[Instructions to follow]: When the line containing "IndexError (msg : string)" appears in the data below, begin copying there and stop only after the line containing "rational: the doubles".

------ Records provided

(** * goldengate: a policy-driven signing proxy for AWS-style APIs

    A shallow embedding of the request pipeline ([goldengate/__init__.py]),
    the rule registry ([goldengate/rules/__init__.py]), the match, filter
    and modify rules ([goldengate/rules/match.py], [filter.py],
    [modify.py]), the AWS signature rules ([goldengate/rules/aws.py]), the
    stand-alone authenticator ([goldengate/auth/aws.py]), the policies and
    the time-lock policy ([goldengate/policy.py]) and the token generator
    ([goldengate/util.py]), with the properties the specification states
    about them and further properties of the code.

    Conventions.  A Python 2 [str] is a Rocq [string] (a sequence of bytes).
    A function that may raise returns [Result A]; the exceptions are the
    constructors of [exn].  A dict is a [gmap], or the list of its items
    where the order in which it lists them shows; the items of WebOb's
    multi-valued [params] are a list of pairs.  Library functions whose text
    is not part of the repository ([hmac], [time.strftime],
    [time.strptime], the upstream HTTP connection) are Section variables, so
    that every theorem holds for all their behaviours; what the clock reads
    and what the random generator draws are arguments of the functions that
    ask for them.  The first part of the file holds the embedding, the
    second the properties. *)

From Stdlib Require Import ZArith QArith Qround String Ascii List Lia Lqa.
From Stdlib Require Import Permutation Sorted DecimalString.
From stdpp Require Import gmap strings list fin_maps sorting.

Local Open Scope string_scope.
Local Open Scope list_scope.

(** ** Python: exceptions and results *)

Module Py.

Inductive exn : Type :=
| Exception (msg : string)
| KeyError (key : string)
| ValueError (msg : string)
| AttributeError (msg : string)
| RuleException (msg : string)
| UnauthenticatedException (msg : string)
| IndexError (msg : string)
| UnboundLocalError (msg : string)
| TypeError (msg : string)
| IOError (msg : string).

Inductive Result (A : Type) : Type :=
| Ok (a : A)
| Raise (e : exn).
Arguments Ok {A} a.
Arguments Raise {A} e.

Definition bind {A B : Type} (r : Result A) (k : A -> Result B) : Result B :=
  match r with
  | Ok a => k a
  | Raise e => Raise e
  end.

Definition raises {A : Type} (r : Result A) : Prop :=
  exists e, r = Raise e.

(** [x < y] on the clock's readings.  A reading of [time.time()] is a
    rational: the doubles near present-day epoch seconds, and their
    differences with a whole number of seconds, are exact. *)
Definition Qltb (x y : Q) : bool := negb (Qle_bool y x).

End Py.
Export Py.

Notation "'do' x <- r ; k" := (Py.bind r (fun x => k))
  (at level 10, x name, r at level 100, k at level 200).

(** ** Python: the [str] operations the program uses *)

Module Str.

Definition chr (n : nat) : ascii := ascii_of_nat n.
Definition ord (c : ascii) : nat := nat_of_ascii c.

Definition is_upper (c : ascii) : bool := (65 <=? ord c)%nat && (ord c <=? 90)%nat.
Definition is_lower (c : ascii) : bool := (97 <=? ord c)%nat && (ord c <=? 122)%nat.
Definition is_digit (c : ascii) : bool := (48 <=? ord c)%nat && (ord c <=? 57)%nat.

------------

[Answer to this exercise]:
| IndexError (msg : string)
| UnboundLocalError (msg : string)
| TypeError (msg : string)
| IOError (msg : string).

Inductive Result (A : Type) : Type :=
| Ok (a : A)
| Raise (e : exn).
Arguments Ok {A} a.
Arguments Raise {A} e.

Definition bind {A B : Type} (r : Result A) (k : A -> Result B) : Result B :=
  match r with
  | Ok a => k a
  | Raise e => Raise e
  end.

Definition raises {A : Type} (r : Result A) : Prop :=
  exists e, r = Raise e.

(** [x < y] on the clock's readings.  A reading of [time.time()] is a
    rational: the doubles near present-day epoch seconds, and their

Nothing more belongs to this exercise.